(* ===== verification/Mount.v ===== *)
(** * Mounting: the checks of the super block (fs/ext4/super.c)

    What [__ext4_fill_super] does up to the group descriptors: it reads the super block,
    verifies its checksum, checks the features and derives the geometry of the file system
    (sizes of inodes, descriptors, clusters and groups) that every other part relies on.

    This file holds the state of a mount and the functions that only compute on it; the
    fields of the super block in memory are grouped by the function that sets them.  A
    function returns its value and the new state.  Outside the repository are the
    configuration of the kernel and the functions of balloc.c about groups, the fields of
    [MountEnv]; the calls to the block device are in MountSuper.v, the options in
    MountOpts.v. *)

From stdpp Require Import prelude list gmap strings.
From Stdlib Require Import ZArith Lia.
From S2P Require Import Prelude Kernel Bytes Layout.

Local Open Scope string_scope.
Local Open Scope Z_scope.
(** The words of a context by its updates. *)
Lemma words_set f c w : words_after (ctx_set_mount_opt f c) w = (set_bits f (words_after c w).1, (words_after c w).2).
Proof. unfold words_after. cbn [fst snd]. by rewrite <- apply_word_set. Qed.
Lemma words_clear f c w :
  words_after (ctx_clear_mount_opt f c) w = (clear_bits f (words_after c w).1, (words_after c w).2).
Proof. unfold words_after. cbn [fst snd]. by rewrite <- apply_word_clear. Qed.
Lemma words_set2 f c w : words_after (ctx_set_mount_opt2 f c) w = ((words_after c w).1, set_bits f (words_after c w).2).
Proof. unfold words_after. cbn [fst snd]. by rewrite <- apply_word_set. Qed.
Lemma words_clear2 f c w :
  words_after (ctx_clear_mount_opt2 f c) w = ((words_after c w).1, clear_bits f (words_after c w).2).
Proof. unfold words_after. cbn [fst snd]. by rewrite <- apply_word_clear. Qed.

(** The words do not depend on the other fields of a context. *)
Lemma words_same c c' w :
  c_vals_s_mount_opt c' = c_vals_s_mount_opt c -> c_mask_s_mount_opt c' = c_mask_s_mount_opt c ->
  c_vals_s_mount_opt2 c' = c_vals_s_mount_opt2 c -> c_mask_s_mount_opt2 c' = c_mask_s_mount_opt2 c ->
  words_after c' w = words_after c w.
Proof. unfold words_after. by intros -> -> -> ->. Qed.
Lemma words_spec b c w : words_after (add_spec b c) w = words_after c w.
Proof. done. Qed.
Lemma words_par f c w : words_after (put_par f c) w = words_after c w.
Proof. done. Qed.

Create Rewrite HintDb words.
#[export] Hint Rewrite words_set words_clear words_set2 words_clear2 words_spec words_par : words.

(** ** What each option means *)

Section Effects.
Context `{MountEnv}.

-.-.-

• WHAT YOU HAVE TO DO
If a line in the entries above has the word "Import", copy it.

• TASK RESPONSE
From stdpp Require Import prelude list gmap strings.
From Stdlib Require Import ZArith Lia.
From S2P Require Import Prelude Kernel Bytes Layout.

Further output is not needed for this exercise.